(** * Personal Library: the book store of [src/App.js]

    A shallow embedding of the persistence logic of the React Native
    application in [src/App.js]: the helpers [getBooks] and [saveBooks],
    and the handlers [fetchLastBook] (HomeScreen), the [onPress] of
    [renderItem] (BookListScreen), [deleteBook] (BookDetailsScreen) and
    [saveBook] (AddEditBookScreen).

    Modelling decisions.
    - A book is a record with the four fields the code reads and writes;
      [id] is a JavaScript number that is always an integer here
      ([Date.now()]), hence [Z].  A string is a sequence of code units
      below 256.
    - [AsyncStorage] is a finite map from keys to strings.  A call may
      reject: the world carries the outcomes of the coming calls
      ([faults], [true] = the call rejects, an exhausted list = success).
      A call that rejects leaves the content as it was.
    - [async] functions are run to completion one after the other (the
      interleaving of two pending handlers is not modelled); a rejected
      promise that is awaited is a thrown exception, and [try]/[catch]
      is [try_catch] of the monad [M].
    - [Date.now()] reads the field [clock] of the world, which the
      environment sets between two handlers ([at_time]).
    - [JSON.stringify] and [JSON.parse] are library functions, not code
      of the application: they are taken through the interface [JSON],
      whose laws are what the application relies on.  The interface is
      typed: [JSON_parse] gives a list of books for a text that parses
      to an array of book records, and nothing for any other text.  The
      handlers are modelled on the storage contents the application can
      meet in use: an entry [books] that is absent, that it wrote itself
      or that does not parse.  A text that parses to another JSON value
      ([null], a number, an object) is told apart from a text that does
      not parse by [JSON_full], and [Untyped.getBooks] is [getBooks] on
      every content: it returns such a value as it is, where the typed
      [getBooks] has no value to return ([getBooks_typed_agrees],
      [getBooks_other_value]).  [RefJSON] gives a concrete codec for
      evaluation on concrete inputs.
    - [console.error], [alert], the navigation calls and the AsyncStorage
      calls are recorded in the world, so that "logged", "reported" and
      "before any store operation" can be stated. *)

From Stdlib Require Import ZArith String Ascii List Bool Lia.
From Stdlib Require Import DecimalString DecimalPos DecimalZ.
From stdpp Require Import gmap strings list pretty.

Local Open Scope Z_scope.
Local Open Scope string_scope.
Local Open Scope list_scope.

(** ** Data model *)

(** A book record, as built at [saveBook] ([{ id: Date.now(), title,
    author, status }]). *)
Record Book : Type := mkBook {
  id : Z;
  title : string;
  author : string;
  status : string
}.

#[global] Instance Book_eq_dec : EqDecision Book.
Proof. solve_decision. Defined.

(** What can be thrown: a rejected [AsyncStorage] promise, or the
    [SyntaxError] of [JSON.parse]. *)
Inductive js_error : Type :=
| StorageError
| SyntaxError.

(** One line of [console.error]: the optional message and the error. *)
Definition log_entry : Type := (option string * js_error)%type.

Inductive nav_event : Type :=
| Navigate (screen : string) (param : option Book)
| GoBack.

Inductive storage_call : Type :=
| GetItem (key : string)
| SetItem (key value : string).

Record World : Type := mkWorld {
  storage : gmap string string;   (* contents of AsyncStorage *)
  faults : list bool;               (* outcomes of the coming AsyncStorage calls *)
  clock : Z;                        (* what Date.now() returns *)
  calls : list storage_call;        (* AsyncStorage calls issued, oldest first *)
  console : list log_entry;         (* console.error lines, oldest first *)
  alerts : list string;             (* alert(...) dialogs, oldest first *)
  navigation : list nav_event;      (* navigation calls, oldest first *)
  lastBook : option Book            (* HomeScreen state [lastBook] *)
}.

(** ** The monad of handlers: state and exceptions *)

Inductive result (A : Type) : Type :=
| Ok (a : A)
| Throw (e : js_error).
Arguments Ok {A} a.
Arguments Throw {A} e.

Definition M (A : Type) : Type := World -> result A * World.

Definition ret {A : Type} (a : A) : M A := fun w => (Ok a, w).

Definition throw {A : Type} (e : js_error) : M A := fun w => (Throw e, w).

Definition bind {A B : Type} (m : M A) (k : A -> M B) : M B := fun w =>
  match m w with
  | (Ok a, w') => k a w'
  | (Throw e, w') => (Throw e, w')
  end.

Definition try_catch {A : Type} (body : M A) (handler : js_error -> M A) : M A :=
  fun w =>
    match body w with
    | (Ok a, w') => (Ok a, w')
    | (Throw e, w') => handler e w'
    end.

Declare Scope js_scope.
Delimit Scope js_scope with js.
Notation "'let*' x ':=' m 'in' k" := (bind m (fun x => k))
  (at level 10, x name, m at level 100, k at level 200) : js_scope.
Notation "m ';;' k" := (bind m (fun _ => k))
  (at level 100, k at level 200, right associativity) : js_scope.
Local Open Scope js_scope.

(** ** The runtime: AsyncStorage, console, alert, navigation, Date *)

Definition AsyncStorage_getItem (key : string) : M (option string) := fun w =>
  let w' := mkWorld (storage w) (tail (faults w)) (clock w)
                    (calls w ++ [GetItem key]) (console w) (alerts w)
                    (navigation w) (lastBook w) in
  match faults w with
  | true :: _ => (Throw StorageError, w')
  | _ => (Ok (storage w !! key), w')
  end.

Definition AsyncStorage_setItem (key value : string) : M unit := fun w =>
  let cs := calls w ++ [SetItem key value] in
  match faults w with
  | true :: fs =>
      (Throw StorageError,
       mkWorld (storage w) fs (clock w) cs (console w) (alerts w)
               (navigation w) (lastBook w))
  | _ =>
      (Ok tt,
       mkWorld (<[key := value]> (storage w)) (tail (faults w)) (clock w) cs
               (console w) (alerts w) (navigation w) (lastBook w))
  end.

Definition console_error (msg : option string) (e : js_error) : M unit := fun w =>
  (Ok tt,
   mkWorld (storage w) (faults w) (clock w) (calls w)
           (console w ++ [(msg, e)]) (alerts w) (navigation w) (lastBook w)).

Definition alert (msg : string) : M unit := fun w =>
  (Ok tt,
   mkWorld (storage w) (faults w) (clock w) (calls w) (console w)
           (alerts w ++ [msg]) (navigation w) (lastBook w)).

Definition navigation_navigate (screen : string) (param : option Book) : M unit :=
  fun w =>
    (Ok tt,
     mkWorld (storage w) (faults w) (clock w) (calls w) (console w) (alerts w)
             (navigation w ++ [Navigate screen param]) (lastBook w)).

Definition navigation_goBack : M unit := fun w =>
  (Ok tt,
   mkWorld (storage w) (faults w) (clock w) (calls w) (console w) (alerts w)
           (navigation w ++ [GoBack]) (lastBook w)).

Definition setLastBook (b : option Book) : M unit := fun w =>
  (Ok tt,
   mkWorld (storage w) (faults w) (clock w) (calls w) (console w) (alerts w)
           (navigation w) b).

Definition Date_now : M Z := fun w => (Ok (clock w), w).

(** [String(n)] for an integer [n]: its decimal text. *)
Definition JS_String (n : Z) : string := pretty n.

(** A string is truthy when it is not empty. *)
Definition truthy (s : string) : bool := negb (String.eqb s "").

(** [String.prototype.trim].  A string is a sequence of code units below
    256; the white space and line terminators of JavaScript in that range
    are U+0009 to U+000D, U+0020 and U+00A0. *)
Definition is_whitespace (c : ascii) : bool :=
  let n := N_of_ascii c in
  ((9 <=? n)%N && (n <=? 13)%N) || (n =? 32)%N || (n =? 160)%N.

Fixpoint trimStart (s : string) : string :=
  match s with
  | EmptyString => EmptyString
  | String c s' => if is_whitespace c then trimStart s' else s
  end.

Fixpoint trimEnd (s : string) : string :=
  match s with
  | EmptyString => EmptyString
  | String c s' =>
      match trimEnd s' with
      | EmptyString => if is_whitespace c then EmptyString else String c EmptyString
      | t => String c t
      end
  end.

Definition trim (s : string) : string := trimEnd (trimStart s).

(** ** The JSON codec, as the application uses it *)

Class JSON : Type := {
  JSON_stringify : list Book -> string;
  (* [Some books]: the text parses to the array of these book records;
     [None]: any other text, among which those that make [JSON.parse]
     throw a SyntaxError *)
  JSON_parse : string -> option (list Book);
  JSON_parse_stringify : forall books, JSON_parse (JSON_stringify books) = Some books;
  JSON_parse_empty : JSON_parse "" = None
}.

Definition BOOKS_KEY : string := "books".
Definition LAST_BOOK_KEY : string := "lastBook".

Section App.

Context {json : JSON}.

Definition JSON_parse_M (s : string) : M (list Book) :=
  match JSON_parse s with
  | Some books => ret books
  | None => throw SyntaxError
  end.

(** ** Helper functions to read/write books from AsyncStorage *)

Definition getBooks : M (list Book) :=
  try_catch
    (let* booksStr := AsyncStorage_getItem BOOKS_KEY in
     match booksStr with
     | Some s => if truthy s then JSON_parse_M s else ret []
     | None => ret []
     end)
    (fun e => console_error (Some "Error getting books:") e ;; ret []).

• **Task brief**:
In your answer, include only the lines above starting at the line that holds "Inductive nav_event : Type" and ending at the line that holds "faults : list", copied exactly.

• **Exercise response**:
Inductive nav_event : Type :=
| Navigate (screen : string) (param : option Book)
| GoBack.

Inductive storage_call : Type :=
| GetItem (key : string)
| SetItem (key value : string).

Record World : Type := mkWorld {
  storage : gmap string string;   (* contents of AsyncStorage *)
  faults : list bool;               (* outcomes of the coming AsyncStorage calls *)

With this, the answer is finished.